How Technology Can Help to Advance Health Equity

Health+Wealth of America April 2021 Conference

Jim Swanson, chief information officer at Johnson & Johnson, whose session was entitled ‘How Technology can Help to Advance Health Equity,’ started off speaking to the recent pause on J&J’s vaccine. “We are aware of an extremely rare disorder involving people with blood clots in combination with low platelets and a small number of individuals who have received our vaccine,” Swanson said. “We’ve administered over almost 7 million doses, with a very, very small number of cases…But in an abundance of caution, we took a pause at the recommendation of the CDC and FDA…We will follow their guidance as prescribed… But we certainly feel very confident in the vaccine…And from a manufacturing standpoint, all doses that have been distributed have met rigorous company regulatory quality standards, as you’d expect, and will continue to do so for the future.”

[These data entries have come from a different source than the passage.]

Lemma Run_loop_run k s p :
  pSubscriber k = Some s → pPublisher k = Some p →
  Run_loop k = if IsConnected s || IsConnected p then sleep 10 k
               else Ok ((), set_at (Returned StdlibApp.ShutdownHalt) k).
Proof using Type.
  intros Es Ep. unfold Run_loop. rewrite bind_unfold. cbn [get]. rewrite Es, Ep.
  rewrite bind_unfold. cbn [deref]. rewrite bind_unfold. cbn [deref]. by destruct (IsConnected s || IsConnected p).
Qed.

Lemma idle_step fuel k u k' : idle k → step fuel k (Ok (u, k')) → idle k'.
Proof using Type.
  intros (Ha & (s & Es & Hs) & (p & Ep & Hp)) Hst. inversion Hst as [js jp m _ _ Hm E|c Hc E|c Hc E|w E].
  - unfold Run_next in Hm. destruct Ha as [Ha|[mode Ha]]; rewrite Ha in Hm; [|done]. injection Hm as <-.
    rewrite (Run_loop_run k s p), !disconnected_IsConnected in E by done.
    injection E as _ <-. split; [right; by eexists|]. split; by eexists.
  - unfold subscriber_round in E. rewrite bind_unfold in E. cbn [get] in E.
    apply bind_Ok in E as ([[] c'] & k1 & E1 & [= _ <-]). unfold lift_res in E1.
    rewrite Es in Hc. injection Hc as <-.
    destruct (Run_round _ _ _) as [[? ?]|] eqn:Er; [|done]. injection E1 as -> -> <-.
    split; [exact Ha|]. split; [|by exists p]. exists c'. split; [done|].
    by eapply (idle_round Subscriber.callbacks); [apply subscriber_idle_loop| |exact Er].
  - unfold publisher_round in E. rewrite bind_unfold in E. cbn [get] in E.
    apply bind_Ok in E as ([[] c'] & k1 & E1 & [= _ <-]). unfold lift_res in E1.
    rewrite Ep in Hc. injection Hc as <-.
    destruct (Run_round _ _ _) as [[? ?]|] eqn:Er; [|done]. injection E1 as -> -> <-.
    split; [exact Ha|]. split; [by exists s|]. exists c'. split; [done|].
    by eapply (idle_round Publisher.callbacks); [apply publisher_idle_loop| |exact Er].
  - subst. split; [exact Ha|]. split; by eexists.
Qed.
End kernel.
(** The module state after a request to [/api/context]: only
    [current_context] can differ, and the state is left as it was unless the
    request is an update (neither OPTIONS nor GET) that is answered 200; the
    body of that answer reports exactly the context stored. So a GET, an
    OPTIONS and any request with another answer than 200 change nothing. *)
Theorem context_endpoint_state req g w resp g' w' :
  context_endpoint eng req g w = (Ok (resp, g'), w') ->
  g' = set_current_context (current_context g') g /\
  (g' = g \/ (is_update req /\ status resp = 200)) /\
  (~ is_update req -> g' = g) /\
  (status resp <> 200 -> g' = g) /\
  (is_update req -> status resp = 200 ->
   body resp = PDict [(py "success", PBool true);
                      (py "context", current_context g')]).
Proof.
  intros H.
  destruct (context_endpoint_cases _ _ _ _ _ _ H)
    as [[-> Hst] | [Hup [new [w0 [Hu ->]]]]].
  - split; [destruct g; reflexivity|]. split; [now left|].
    split; [reflexivity|]. split; [reflexivity|].
    intros Hupd H200. destruct (Hst Hupd) as [H4 | H5]; congruence.
  - pose proof (update_context_answer _ _ _ _ _ _ Hu) as ->.
    split; [reflexivity|]. split; [right; split; [exact Hup | reflexivity]|].
    split; [intros Hn; now elim Hn|]. split; [intros Hn; now elim Hn|].
    intros _ _. reflexivity.
Qed.

(** A GET after a successful update returns exactly the context that the
    update answered with. *)
Theorem context_round_trip req g w resp g' w' req' w2 :
  is_update req ->
  context_endpoint eng req g w = (Ok (resp, g'), w') ->
  status resp = 200 ->
  pystr_eqb (method req') (py "GET") = true ->
  exists r,
    context_endpoint eng req' g' w2 = (Ok (r, g'), w2) /\
    status r = 200 /\
    lookup (py "context")
      match body resp with PDict d => d | _ => [] end = Some (body r).
Proof.
  intros Hup H H200 Hget.
  destruct (context_endpoint_cases _ _ _ _ _ _ H)
    as [[-> Hst] | [_ [new [w0 [Hu ->]]]]].
  { destruct (Hst Hup) as [H4 | H5]; congruence. }
  pose proof (update_context_answer _ _ _ _ _ _ Hu) as ->.
  unfold context_endpoint at 1.
  apply PyFacts.pystr_eqb_eq in Hget. rewrite Hget.
  change (pystr_eqb (py "GET") (py "OPTIONS")) with false.
  change (pystr_eqb (py "GET") (py "GET")) with true. cbv iota.
  eexists. split; [reflexivity|]. split; reflexivity.
Qed.

(** Every answer of [/api/context] has status 200, 400 or 500 and carries
    the CORS headers for the origin of the request (http://localhost:8000
    when the request names none); no [Exception] leaves the route. *)
Theorem context_endpoint_cors req g w :
  match context_endpoint eng req g w with
  | (Ok (resp, _), _) =>
      (status resp = 200 \/ status resp = 400 \/ status resp = 500) /\
      exists rest,
        headers resp =
          [(py "Access-Control-Allow-Origin", request_origin req);
           (py "Access-Control-Allow-Credentials", py "true")] ++ rest
  | (Raise e, _) => is_Exception e = false
  end.
Proof.
  unfold context_endpoint.
  destruct (pystr_eqb (method req) (py "OPTIONS")).
  { split; [now left | eexists; reflexivity]. }
  destruct (pystr_eqb (method req) (py "GET")).
  { split; [now left | exists []; reflexivity]. }
  unfold try_except, mbind.
  destruct (update_context eng req g w) as [[[r [new|]]|e] w1] eqn:Hu;
    cbn [fst snd ret].
  - rewrite (update_context_answer _ _ _ _ _ _ Hu).
    split; [now left | exists []; reflexivity].
  - rewrite (update_context_refusal _ _ _ _ _ Hu).
    split; [now right; left | exists []; reflexivity].
  - destruct (is_Exception e) eqn:He; [|exact He].
    split; [now right; right | exists []; reflexivity].
Qed.

Lemma set_and_not_blank_total v :
  optional_ok v -> exists b, set_and_not_blank v = Ok b.
Proof.
  intros [-> | Hv]; [now exists false|].
  destruct v as [| | | |s| |]; try discriminate.
  unfold set_and_not_blank. destruct (truthy (PStr s)); eexists; reflexivity.
Qed.

Lemma user_key_set_location ck location :
  user_key (PDict (set_user_attr (py "location") location (anonymous_context ck)))
  = Some ck.
Proof. reflexivity. Qed.

(** An anonymous update keeps the key of an anonymous [current_context]
    (one whose user key starts with "python-anon-") and gives any context
    whose user is not anonymous a fresh key, "python-anon-" followed by a new
    uuid. *)
Theorem anonymous_update_key req g w resp new w' d user anon :
  get_json req = Ok (PDict d) ->
  str_eq (get_default (py "type") (PStr (py "anonymous")) d) (py "custom")
    = false ->
  stored_user (current_context g) user anon ->
  update_context eng req g w = (Ok (resp, Some new), w') ->
  (anon = true ->
   forall k, lookup (py "key") user = Some (PStr k) ->
             startswith k (py "python-anon-") = true ->
             user_key new = Some (PStr k)) /\
  (anon = false ->
   user_key new =
     Some (PStr (py "python-anon-" ++ fst (uuid4 eng (engine_state w))))).
Proof.
  intros Hj Hty [cd [Hcc [Hkind [Huser Hanon]]]] H.
  unfold update_context, mbind, lift, ret, throw in H.
  rewrite Hj, Hty in H.
  assert (Hneeds :
    needs_new_key (current_context g) =
    if anon then
      match get_default (py "key") (PStr []) user with
      | PStr k => Ok (negb (startswith k (py "python-anon-")))
      | v => Raise (no_attribute v (py "startswith"))
      end
    else Ok true).
  { unfold needs_new_key. rewrite Hcc.
    assert (Ht : truthy (PDict cd) = true)
      by (destruct cd; [discriminate Hkind | reflexivity]).
    rewrite Ht. cbn [negb]. unfold get at 1. unfold get_default at 1.
    rewrite Hkind. cbn [str_eq]. rewrite PyFacts.pystr_eqb_refl. cbn [negb].
    unfold get_default at 1. rewrite Huser, Hanon.
    destruct anon; reflexivity. }
  rewrite Hneeds in H. unfold call_uuid4 in H.
  destruct (uuid4 eng (engine_state w)) as [u s]. cbn [fst].
  split.
  - intros -> k Hk Hsw.
    unfold get_default in H. rewrite Hk, Hsw in H. cbn [negb] in H.
    unfold kept_key in H. rewrite Hcc in H. unfold get_default in H.
    rewrite Huser, Hk in H.
    destruct (set_and_not_blank (get (py "location") d)) as [hl|];
      [|discriminate].
    injection H as _ <- _. destruct hl; reflexivity.
  - intros ->.
    destruct (set_and_not_blank (get (py "location") d)) as [hl|];
      [|discriminate].
    injection H as _ <- _. destruct hl; reflexivity.
Qed.
(* ===================================================================== *)
(** ** Python strings *)
(* ===================================================================== *)

Module PyStr.

(** [s.lower()]: the full Unicode lower-casing of CPython, final sigma
    included. *)
Definition lower (s : string) : string :=
  Unicode.encode (Unicode.lower_points [] (Unicode.decode s)).

(** [hay.startswith(needle)]. *)
Fixpoint startswith (hay needle : string) : bool :=
  match needle, hay with
  | EmptyString, _ => true
  | String _ _, EmptyString => false
  | String a needle', String b hay' =>
      if Ascii.eqb a b then startswith hay' needle' else false
  end.

(** [needle in hay]: [needle] occurs in [hay] at some offset. The empty
    string occurs in every string. *)
Fixpoint contains (hay needle : string) : bool :=
  startswith hay needle ||
  match hay with
  | EmptyString => false
  | String _ hay' => contains hay' needle
  end.

(** Truthiness of a string: [not s] holds exactly for the empty string. *)
Definition truthy (s : string) : bool :=
  match s with
  | EmptyString => false
  | String _ _ => true
  end.

(** Truthiness of an [Optional[str]]: [None] and [""] are falsy. *)
Definition opt_truthy (o : option string) : bool :=
  match o with
  | Some s => truthy s
  | None => false
  end.

(** [x in xs] for a list of strings. *)
Definition mem (x : string) (xs : list string) : bool :=
  existsb (String.eqb x) xs.

End PyStr.

(* ===================================================================== *)
(** ** Python floats *)
(* ===================================================================== *)

Module PyFloat.

(** [float(n)] for a Python int: the nearest binary64 value. It is exact
    below [2^53]; the counters converted here are list lengths. *)
Definition of_Z (n : Z) : float :=
  SF2Prim (binary_normalize prec emax n 0 false).

Definition of_nat (n : nat) : float := of_Z (Z.of_nat n).

(** Conversion of an int operand in mixed arithmetic: an int whose nearest
    binary64 value is not finite raises [OverflowError] ([None] here). *)
Definition of_int (n : Z) : option float :=
  let f := of_Z n in
  if PrimFloat.is_infinity f then None else Some f.

(** The built-in [max(a, b)]: keeps [a] unless [b > a]. *)
Definition max (a b : float) : float :=
  if PrimFloat.ltb a b then b else a.

(** The built-in [min(a, b)]: keeps [a] unless [b < a]. *)
Definition min (a b : float) : float :=
  if PrimFloat.ltb b a then b else a.

(** [a <= b] as Python evaluates it (false as soon as one side is NaN). *)
Definition le (a b : float) : Prop := PrimFloat.leb a b = true.

End PyFloat.

(* ===================================================================== *)
(** ** [hashlib.md5]: RFC 1321 over 32-bit words held in [Z] *)
(* ===================================================================== *)

Module MD5.

Definition mask32 : Z := 0xFFFFFFFF.

(** Addition modulo [2^32]. *)
Definition add32 (x y : Z) : Z := Z.land (x + y) mask32.

(** Bitwise complement of a 32-bit word. *)
Definition not32 (x : Z) : Z := Z.lxor x mask32.

(** Left rotation of a 32-bit word by [c] bits, [0 < c < 32]. *)
Definition rotl32 (x c : Z) : Z :=
  Z.lor (Z.land (Z.shiftl x c) mask32) (Z.shiftr x (32 - c)).

(** Per-round shift amounts. *)
Definition S_table : list Z :=
  [ 7; 12; 17; 22; 7; 12; 17; 22; 7; 12; 17; 22; 7; 12; 17; 22;
    5;  9; 14; 20; 5;  9; 14; 20; 5;  9; 14; 20; 5;  9; 14; 20;
    4; 11; 16; 23; 4; 11; 16; 23; 4; 11; 16; 23; 4; 11; 16; 23;
    6; 10; 15; 21; 6; 10; 15; 21; 6; 10; 15; 21; 6; 10; 15; 21 ].

(** [K_table[i] = floor(2^32 * |sin(i + 1)|)]. *)
Definition K_table : list Z :=
  [ 0xd76aa478; 0xe8c7b756; 0x242070db; 0xc1bdceee; 0xf57c0faf; 0x4787c62a; 0xa8304613; 0xfd469501;
    0x698098d8; 0x8b44f7af; 0xffff5bb1; 0x895cd7be; 0x6b901122; 0xfd987193; 0xa679438e; 0x49b40821;
    0xf61e2562; 0xc040b340; 0x265e5a51; 0xe9b6c7aa; 0xd62f105d; 0x02441453; 0xd8a1e681; 0xe7d3fbc8;
    0x21e1cde6; 0xc33707d6; 0xf4d50d87; 0x455a14ed; 0xa9e3e905; 0xfcefa3f8; 0x676f02d9; 0x8d2a4c8a;
    0xfffa3942; 0x8771f681; 0x6d9d6122; 0xfde5380c; 0xa4beea44; 0x4bdecfa9; 0xf6bb4b60; 0xbebfbc70;
    0x289b7ec6; 0xeaa127fa; 0xd4ef3085; 0x04881d05; 0xd9d4d039; 0xe6db99e5; 0x1fa27cf8; 0xc4ac5665;
    0xf4292244; 0x432aff97; 0xab9423a7; 0xfc93a039; 0x655b59c3; 0x8f0ccc92; 0xffeff47d; 0x85845dd1;
    0x6fa87e4f; 0xfe2ce6e0; 0xa3014314; 0x4e0811a1; 0xf7537e82; 0xbd3af235; 0x2ad7d2bb; 0xeb86d391 ].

But J&J is a vast health care enterprise, and Swanson, involved with all aspects of tech across the health giant’s many businesses, says this pandemic year helped push many aspects of medicine forward. “It really forced more…telehealth, and it has allowed for I think an intimate session with the physician and the patient. It doesn’t replace completely an in-person visit; you still need those. But maybe now this is more effective because you can do more sequences of touching [base] with your physician—quickly, low-touch…and then when you need to come in it’s a more effective interaction.”